Problem to work on:
Across the records below, report how many lines include the word "QUOTE", stating the number alone.
════
Lemma container_scan n room k s1 c empty close
    (parse : nat -> nat -> pystr -> result json_error (json * pystr)) :
  in_chars (py "[{") c = true -> in_chars (py "]}") close = true ->
  (forall room' d s2, skip_ws s1 = d :: s2 -> room = S room' ->
     too_deep_from (k + 1) false false (d :: s2) = false ->
     (MAX_JSON_DEPTH <= Z.of_nat room' + (k + 1))%Z -> scanned k (parse n room' (d :: s2))) ->
  too_deep_from k false false (c :: s1) = false -> (MAX_JSON_DEPTH <= Z.of_nat room + k)%Z ->
  scanned k match room with
            | O => Raise JRecursionError
            | S room' =>
                match skip_ws s1 with
                | [] => Raise JValueError
                | d :: s2 => if (d =? close)%N then Ok (empty, s2) else parse n room' (d :: s2)
                end
            end.
Proof.
  intros Hc Hcl Hp Hs Hr. apply scan_open in Hs as [Hk Hs]; [|done].
  destruct room as [|room']; [lia|]. rewrite <- scan_skip_ws in Hs.
  destruct (skip_ws s1) as [|d s2] eqn:E; [done|].
  destruct (N.eqb_spec d close) as [->|].
  - rewrite scan_close in Hs by done. cbn [scanned]. by replace (k + 1 - 1)%Z with k in Hs by lia.
  - apply Hp; [done|done|done|lia].
Qed.

Lemma value_scan_step n : elements_scan n -> members_scan n -> value_scans (S n).
Proof.
  intros He Hm room k s Hs Hr. cbn [parse_value]. destruct s as [|c s1]; [done|].
  destruct (N.eqb_spec c QUOTE) as [->|].
  { destruct (scan_string s1 []) as [[key r0]|e] eqn:Es; rsimpl.
    - cbn [too_deep_from] in Hs. rewrite N.eqb_refl, (scan_string_scan _ _ _ _ _ Es) in Hs. exact Hs.
    - by apply scan_string_raise in Es as ->. }
  destruct (N.eqb_spec c 123) as [->|].
  { apply (container_scan n room k s1 123 (JObj []) 125 (fun n room s => parse_members n room s [])); try done.
    intros room' d s2 _ _ Hd Hr'. replace k with (k + 1 - 1)%Z by lia. by apply Hm. }
  destruct (N.eqb_spec c 91) as [->|].
  { apply (container_scan n room k s1 91 (JArr []) 93 (fun n room s => parse_elements n room s [])); try done.
    intros room' d s2 _ _ Hd Hr'. replace k with (k + 1 - 1)%Z by lia. by apply He. }
  destruct (startswith _ (py "null")) eqn:E1; [by apply (scan_literal k _ (py "null"))|].
  destruct (startswith _ (py "true")) eqn:E2; [by apply (scan_literal k _ (py "true"))|].
  destruct (startswith _ (py "false")) eqn:E3; [by apply (scan_literal k _ (py "false"))|].
  destruct (_ || _ || _); [done|].
  destruct (parse_number (c :: s1)) as [[v r]|e] eqn:E.
  - apply parse_number_consumes in E as (_ & Hc & _). cbn [scanned]. by rewrite <- (scan_consumes k (c :: s1)).
  - apply parse_number_raise in E as [-> | ->]; done.
Qed.

Lemma parse_scans n : value_scans n /\ elements_scan n /\ members_scan n.
Proof.
  induction n as [|n (IHv & IHe & IHm)]; [done|].
  auto using value_scan_step, elements_scan_step, members_scan_step.
Qed.

(** Whitespace around the text does not change the prescan. *)
Lemma space_plain c : is_space c = true -> plain c = true.
Proof.
  unfold is_space, plain, in_range, in_chars. intros H. apply negb_true_iff.
  cbn [existsb app py map list_ascii_of_string].
  repeat (apply orb_false_iff; split); try done; apply N.eqb_neq; vm_compute N_of_ascii;
    unfold QUOTE, BACKSLASH; intros ->; vm_compute in H; discriminate.
Qed.

Lemma scan_tail k q e x post : Forall (fun c => plain c = true) post ->
  too_deep_from k q e x = false -> too_deep_from k q e (x ++ post) = false.
Proof.
  intros Hp. revert k q e. induction x as [|c x IH]; intros k q e H; cbn [app].
  - clear H. revert k q e. induction Hp as [|c post Hc _ IH]; intros k q e; [done|]. cbn [too_deep_from].
    destruct q; [destruct e; [done|]; by repeat case_match|].
    unfold plain, in_chars in Hc. cbn [existsb app py map list_ascii_of_string] in Hc.
    apply negb_true_iff in Hc. bools. rewrite H.
    unfold in_chars. cbn [existsb py map list_ascii_of_string].
    repeat match goal with E : (c =? _)%N = false |- _ => rewrite E; clear E end. apply IH.
  - cbn [too_deep_from] in *.
    destruct q; [destruct e; [by apply IH|]; repeat case_match; by apply IH|].
    repeat case_match; try done; by apply IH.
Qed.

Lemma strip_split s : exists pre post, s = pre ++ strip s ++ post /\
  forallb is_space pre = true /\ forallb is_space post = true.
Proof.
  unfold strip, rstrip, rstrip_by, lstrip. destruct (lstrip_by_suffix is_space s) as (pre & Hs & Hpre).
  destruct (lstrip_by_suffix is_space (rev (lstrip_by is_space s))) as (post & Hr & Hpost).
  exists pre, (rev post). split; [|split; [done|by rewrite forallb_rev]].
  rewrite Hs at 1. f_equal. rewrite <- (rev_involutive (lstrip_by is_space s)) at 1.
  rewrite Hr at 1. by rewrite rev_app_distr.
Qed.

Lemma forallb_plain l : forallb is_space l = true -> Forall (fun c => plain c = true) l.
Proof.
  rewrite forallb_forall. intros H. apply Forall_forall. intros x Hx.
  by apply space_plain, H, list_elem_of_In.
Qed.

Lemma too_deep_strip s : too_deep (strip s) = false -> too_deep s = false.
Proof.
  destruct (strip_split s) as (pre & post & E & Hpre & Hpost). unfold too_deep. intros H.
  rewrite E, scan_plain by (by apply forallb_plain). apply scan_tail; [by apply forallb_plain|done].
Qed.

Lemma json_loads_no_recursion room text :
  too_deep (strip text) = false -> (MAX_JSON_DEPTH <= Z.of_nat room)%Z ->
  json_loads room text <> Raise JRecursionError.
Proof.
  intros H%too_deep_strip Hr. unfold json_loads. destruct (startswith _ _); [done|].
  unfold too_deep in H. rewrite <- scan_skip_ws in H.
  pose proof (proj1 (parse_scans (json_fuel text)) room 0%Z (skip_ws text) H ltac:(lia)) as S.
  destruct (parse_value _ _ _) as [[v r]|e]; rsimpl; cbn [fst snd]; [by destruct (skip_ws r)|].
  cbn [scanned] in S. congruence.
Qed.

(** ** The prescan lets every shallow value through *)

Definition value_same (n : nat) : Prop := forall room k s v r,
  parse_value n room s = Ok (v, r) -> (Z.of_nat room + k <= MAX_JSON_DEPTH)%Z ->
  too_deep_from k false false s = too_deep_from k false false r.

Definition elements_same (n : nat) : Prop := forall room k s acc v r,
  parse_elements n room s acc = Ok (v, r) -> (Z.of_nat room + k <= MAX_JSON_DEPTH)%Z ->
  too_deep_from k false false s = too_deep_from (k - 1) false false r.

Definition members_same (n : nat) : Prop := forall room k s acc v r,
  parse_members n room s acc = Ok (v, r) -> (Z.of_nat room + k <= MAX_JSON_DEPTH)%Z ->
  too_deep_from k false false s = too_deep_from (k - 1) false false r.

Lemma elements_same_step n : value_same n -> elements_same n -> elements_same (S n).
Proof.
  intros Hv He room k s acc v r H Hr. cbn [parse_elements] in H.
  apply bind_ok in H as ([w q] & Hw & H). rewrite (Hv _ _ _ _ _ Hw Hr). cbn [fst snd] in H.
  rewrite <- scan_skip_ws. destruct (skip_ws q) as [|d r']; [discriminate|].
  destruct (N.eqb_spec d 93) as [->|]; [inv_result; by rewrite scan_close|].
  destruct (N.eqb_spec d 44) as [->|]; [|discriminate].
  rewrite scan_separator, <- scan_skip_ws by done. by eapply He.
Qed.

Lemma members_same_step n : value_same n -> members_same n -> members_same (S n).
Proof.
  intros Hv He room k s acc v r H Hr. cbn [parse_members] in H.
  destruct s as [|c s1]; [discriminate|]. destruct (N.eqb_spec c QUOTE) as [->|]; cbn [negb] in H; [|discriminate].
  apply bind_ok in H as ([key r0] & Es & H). cbn [fst snd] in H.
  cbn [too_deep_from]. rewrite N.eqb_refl, (scan_string_scan _ _ _ _ _ Es), <- scan_skip_ws.
  destruct (skip_ws r0) as [|d r1]; [discriminate|].
  destruct (N.eqb_spec d 58) as [->|]; cbn [negb] in H; [|discriminate].
  rewrite scan_separator, <- scan_skip_ws by done.
  apply bind_ok in H as ([w q] & Hw & H). rewrite (Hv _ _ _ _ _ Hw Hr). cbn [fst snd] in H.
  rewrite <- scan_skip_ws. destruct (skip_ws q) as [|d2 r2]; [discriminate|].
  destruct (N.eqb_spec d2 125) as [->|].
  { apply bind_ok in H as (o & _ & H). inv_result. by rewrite scan_close. }
  destruct (N.eqb_spec d2 44) as [->|]; [|discriminate].
  rewrite scan_separator, <- scan_skip_ws by done. by eapply He.
Qed.

Lemma scan_open_ok k c r : in_chars (py "[{") c = true -> (k + 1 <= MAX_JSON_DEPTH)%Z ->
  too_deep_from k false false (c :: r) = too_deep_from (k + 1) false false r.
Proof.
  unfold in_chars. cbn [existsb py map list_ascii_of_string]. intros H Hk.
  assert (E : too_deep_from k false false (c :: r) =
    if (MAX_JSON_DEPTH <? k + 1)%Z then true else too_deep_from (k + 1) false false r).
  { repeat (apply orb_true_iff in H as [H|H]); try discriminate; apply N.eqb_eq in H as ->; done. }
  rewrite E. by destruct (Z.ltb_spec MAX_JSON_DEPTH (k + 1)); [lia|].
Qed.

Lemma same_literal k s p : startswith s p = true -> forallb plain p = true ->
  too_deep_from k false false s = too_deep_from k false false (skipn (length p) s).
Proof.
  intros Hs Hp. apply startswith_skipn in Hs. rewrite Hs at 1. apply scan_plain.
  apply Forall_forall. rewrite forallb_forall in Hp. intros x Hx. by apply Hp, list_elem_of_In.
Qed.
════
Response:
3